A planned NBA practice center funded by city government and an adjacent arena district could generate $85.7 million from sponsorships over a 17-year period, according to projections shared yesterday by a national consulting firm.

Los Angeles-based Innovative Partnerships Group, a consultant for the past year on the proposed arena district, shared its findings as part of Charlotte City Council’s monthly economic development committee meeting. Sean Moran, the firm’s director of valuation and analytics, told the committee that, while Innovative Partnerships Group has extensive sports experience, the company has also worked on strategy and sponsorship sales for non-sports innovation and entertainment districts in Memphis and Nashville, Tennessee; Tampa, Florida; and the San Francisco Bay Area in California.

The Charlotte project is a bit of both. It ties in the NBA Charlotte Hornets, who play at the city-owned Spectrum Center and who secured a commitment from city government last year to fund a new, $60 million practice center. The practice center is likely to be built as part of a new Charlotte Transportation Center across the street from the arena, a project that will include a mix of uses. Those uses will likely include offices, a hotel, parking and ground-floor retail — all atop a subterranean bus hub.

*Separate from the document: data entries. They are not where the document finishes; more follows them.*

(** All matches at a position, the preferred ones first. *)
Fixpoint run (r : regex) (prev : option ascii) (s : string) : list res :=
  match r with
  | Eps => [stop s]
  | Class k =>
      match s with
      | String c s => if inClass k c then [Res (String c "") [] s] else []
      | EmptyString => []
      end
  | Seq r1 r2 =>
      flat_map (fun a => map (glue a) (run r2 (last prev (text a)) (rest a))) (run r1 prev s)
  | Alt r1 r2 => run r1 prev s ++ run r2 prev s
  | Star greedy r => runStar (run r) greedy (String.length s) prev s
  | Group n r => map (fun a => Res (text a) (caps a ++ [(n, text a)]) (rest a)) (run r prev s)
  | BeginText => if bool_decide (prev = None) then [stop s] else []
  | EndText => if bool_decide (s = "") then [stop s] else []
  | BeginLine => if atLineStart prev then [stop s] else []
  | EndLine => if atLineEnd s then [stop s] else []
  end.

(** The leftmost match, with the text before it. *)
Fixpoint search (r : regex) (prev : option ascii) (s : string) : option (string * res) :=
  match run r prev s with
  | a :: _ => Some ("", a)
  | [] =>
      match s with
      | EmptyString => None
      | String c s =>
          match search r (Some c) s with
          | Some (k, a) => Some (String c k, a)
          | None => None
          end
      end
  end.

(** [allMatches]: [again] when a match has just ended here. *)
Fixpoint findAll (r : regex) (fuel : nat) (prev : option ascii) (s : string) (again : bool) :
    list (string * res) :=
  match fuel with
  | O => []
  | S fuel =>
      match search r prev s with
      | None => []
      | Some (k, a) =>
          if bool_decide (k +:+ text a = "") then
            (if again then [] else [(k, a)]) ++
            match s with
            | EmptyString => []
            | String c s => findAll r fuel (Some c) s false
            end
          else (k, a) :: findAll r fuel (last prev (k +:+ text a)) (rest a) true
      end
  end.

(** The number of a group's last setting, the empty string if it has none. *)
Definition group (n : nat) (a : res) : string :=
  fold_left (fun acc '(i, w) => if bool_decide (i = n) then w else acc) (caps a) "".

Definition FindAllStringSubmatch (r : regex) (s : string) : list res :=
  snd <$> findAll r (S (String.length s)) None s false.

Definition FindStringSubmatch (r : regex) (s : string) : option res := snd <$> search r None s.

Definition MatchString (r : regex) (s : string) : bool := bool_decide (is_Some (search r None s)).

(** ** The matching relation *)

Inductive sem : regex -> option ascii -> string -> res -> Prop :=
| sem_eps prev s : sem Eps prev s (stop s)
| sem_class k prev c s : inClass k c = true -> sem (Class k) prev (String c s) (Res (String c "") [] s)
| sem_seq r1 r2 prev s a b :
    sem r1 prev s a -> sem r2 (last prev (text a)) (rest a) b -> sem (Seq r1 r2) prev s (glue a b)
| sem_left r1 r2 prev s a : sem r1 prev s a -> sem (Alt r1 r2) prev s a
| sem_right r1 r2 prev s a : sem r2 prev s a -> sem (Alt r1 r2) prev s a
| sem_stop g r prev s : sem (Star g r) prev s (stop s)
| sem_more g r prev s a b :
    sem r prev s a -> text a <> "" -> sem (Star g r) (last prev (text a)) (rest a) b ->
    sem (Star g r) prev s (glue a b)
| sem_group n r prev s a :
    sem r prev s a -> sem (Group n r) prev s (Res (text a) (caps a ++ [(n, text a)]) (rest a))
| sem_beginText s : sem BeginText None s (stop s)
| sem_endText prev : sem EndText prev "" (stop "")
| sem_beginLine prev s : atLineStart prev = true -> sem BeginLine prev s (stop s)
| sem_endLine prev s : atLineEnd s = true -> sem EndLine prev s (stop s).

Create HintDb regexp.
#[local] Hint Constructors sem : regexp.

(** A match splits the text. *)
Lemma sem_split r prev s a : sem r prev s a -> s = text a +:+ rest a.
Proof.
  induction 1; simpl in *; try done.
  - by rewrite GoStrings.append_assoc, <- IHsem2.
  - by rewrite GoStrings.append_assoc, <- IHsem2.
Qed.

Lemma sem_length r prev s a : sem r prev s a -> (String.length (text a) + String.length (rest a) = String.length s)%nat.
Proof. intros H. by rewrite (sem_split _ _ _ _ H), GoStrings.length_append. Qed.

Lemma elem_flat_map {A B} (f : A -> list B) l b : b ∈ flat_map f l <-> exists a, a ∈ l /\ b ∈ f a.
Proof. setoid_rewrite list_elem_of_In. apply in_flat_map. Qed.

Lemma elem_map {A B} (f : A -> B) l b : b ∈ map f l <-> exists a, b = f a /\ a ∈ l.
Proof. apply list_elem_of_fmap. Qed.

(** One unfolding of the loop, whatever its preference. *)
Lemma runStar_step m g fuel prev s a :
  a ∈ runStar m g (S fuel) prev s <->
  a = stop s \/ exists x b, x ∈ m prev s /\ text x <> "" /\
    b ∈ runStar m g fuel (last prev (text x)) (rest x) /\ a = glue x b.
Proof.
  cbn [runStar]. set (more := flat_map _ _).
  assert (a ∈ more <-> exists x b, x ∈ m prev s /\ text x <> "" /\
    b ∈ runStar m g fuel (last prev (text x)) (rest x) /\ a = glue x b) as <-.
  { unfold more. rewrite elem_flat_map. split.
    - intros (x & Hx & Ha). case_bool_decide as Ht; [by apply not_elem_of_nil in Ha|].
      apply elem_map in Ha as (b & -> & Hb). by exists x, b.
    - intros (x & b & Hx & Ht & Hb & ->). exists x. split; [done|]. rewrite bool_decide_false by done.
      apply elem_map. by exists b. }
  destruct g; [rewrite elem_of_app, list_elem_of_singleton|rewrite elem_of_cons]; tauto.
Qed.

Lemma sem_shorter r prev s a n :
  sem r prev s a -> text a <> "" -> (String.length s <= S n)%nat -> (String.length (rest a) <= n)%nat.
Proof. intros Ha%sem_length Hne Hs. destruct (text a); [done|]. simpl in Ha. lia. Qed.

(** The loop, for a body whose matches are known. *)
Lemma runStar_sem r g fuel prev s a :
  (forall prev s a, a ∈ run r prev s <-> sem r prev s a) ->
  (String.length s <= fuel)%nat ->
  a ∈ runStar (run r) g fuel prev s <-> sem (Star g r) prev s a.
Proof.
  intros Hr. revert prev s a. induction fuel as [|fuel IH]; intros prev s a Hf.
  - destruct s as [|c s]; [|simpl in Hf; lia]. cbn [runStar]. rewrite list_elem_of_singleton. split.
    + intros ->. constructor.
    + inversion 1 as [| | | | | |? ? ? ? x b Hx Hne _| | | | |]; subst; [done|].
      apply sem_length in Hx. destruct (text x); [done|]. simpl in Hx. lia.
  - rewrite runStar_step. split.
    + intros [->|(x & b & Hx%Hr & Hne & Hb & ->)]; [constructor|].
      econstructor; [done..|]. apply IH; [|done]. by eapply sem_shorter.
    + inversion 1 as [| | | | | |? ? ? ? x b Hx Hne Hb| | | | |]; subst; [by left|right].
      exists x, b. split_and!; [by apply Hr|done| |done]. apply IH; [|done]. by eapply sem_shorter.
Qed.

(** The matcher returns the derivations of the relation, and nothing else. *)
Theorem run_sem r prev s a : a ∈ run r prev s <-> sem r prev s a.
Proof.
  revert prev s a. induction r; intros prev s a; cbn [run].
  - rewrite list_elem_of_singleton. split; [intros ->; constructor|by inversion 1].
  - destruct s as [|c s]; [split; [by intros ?%not_elem_of_nil|inversion 1]|].
    destruct (inClass k c) eqn:Hk.
    + rewrite list_elem_of_singleton. split; [intros ->; by constructor|by inversion 1].
    + split; [by intros ?%not_elem_of_nil|inversion 1; congruence].
  - rewrite elem_flat_map. setoid_rewrite elem_map. split.
    + intros (x & Hx%IHr1 & b & -> & Hb%IHr2). by constructor.
    + inversion 1; subst. eexists. split; [by apply IHr1|]. eexists. split; [done|]. by apply IHr2.
  - rewrite elem_of_app, IHr1, IHr2. split; [intros []; auto with regexp|inversion 1; auto].
  - by apply runStar_sem.
  - rewrite elem_map. split.
    + intros (x & -> & Hx%IHr). by constructor.
    + inversion 1; subst. eexists. split; [done|]. by apply IHr.
  - case_bool_decide; subst; rewrite ?list_elem_of_singleton; split;
      try (by intros ?%not_elem_of_nil); try (by inversion 1); intros ->; constructor.
  - case_bool_decide; subst; rewrite ?list_elem_of_singleton; split;
      try (by intros ?%not_elem_of_nil); try (by inversion 1); intros ->; constructor.
  - destruct (atLineStart prev) eqn:Hp; rewrite ?list_elem_of_singleton; split;
      try (by intros ?%not_elem_of_nil); try (by intros ->; constructor); inversion 1; congruence.
  - destruct (atLineEnd s) eqn:Hp; rewrite ?list_elem_of_singleton; split;
      try (by intros ?%not_elem_of_nil); try (by intros ->; constructor); inversion 1; congruence.
Qed.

The existing transportation center opened in 1995. It’s bounded by the light-rail tracks and East Trade, South Brevard and East Fourth streets in uptown. The city wants to replace the CTC on the same site, with a likely opening in 2028 or 2029. 

Terms call for the private developers to buy the 2.6-acre site, though the city would own the new transportation center. City government and the Charlotte Area Transit System would fund the $89 million underground bus station. Everything else would be privately funded except the NBA training center.

In 2019, the city selected real estate firms Dart Interests of Dallas and locally based White Point Partners to redevelop the site after a public bidding process. The city required a bus station be included as part of any redevelopment.

City Council last year approved a combined $275 million worth of taxpayer-funded projects for the Hornets in exchange for the NBA franchise extending its lease 15 years through 2045. Th funds include $215 million worth of maintenance and upgrades at Spectrum Center, which opened in 2005. Those projects will be completed over several off-seasons beginning this summer.

An opening date for the practice center has yet to be determined. Funding for the $60 million project is to be generated through sponsorship rights granted to the city by the Hornets and through related sponsorship sales within the arena district.

Moran outlined the sponsorship strategy yesterday. Innovative Partnerships Group anticipates selling one sponsorship for district naming rights at a starting price of $2 million annually, one for the NBA practice center for $1.25 million per year, and three to five district founding partners spending an average of $750,000 apiece to align with features such as a food hall, the Rail Trail and other assets. Most of the agreements would have annual increases of 2% to 3%.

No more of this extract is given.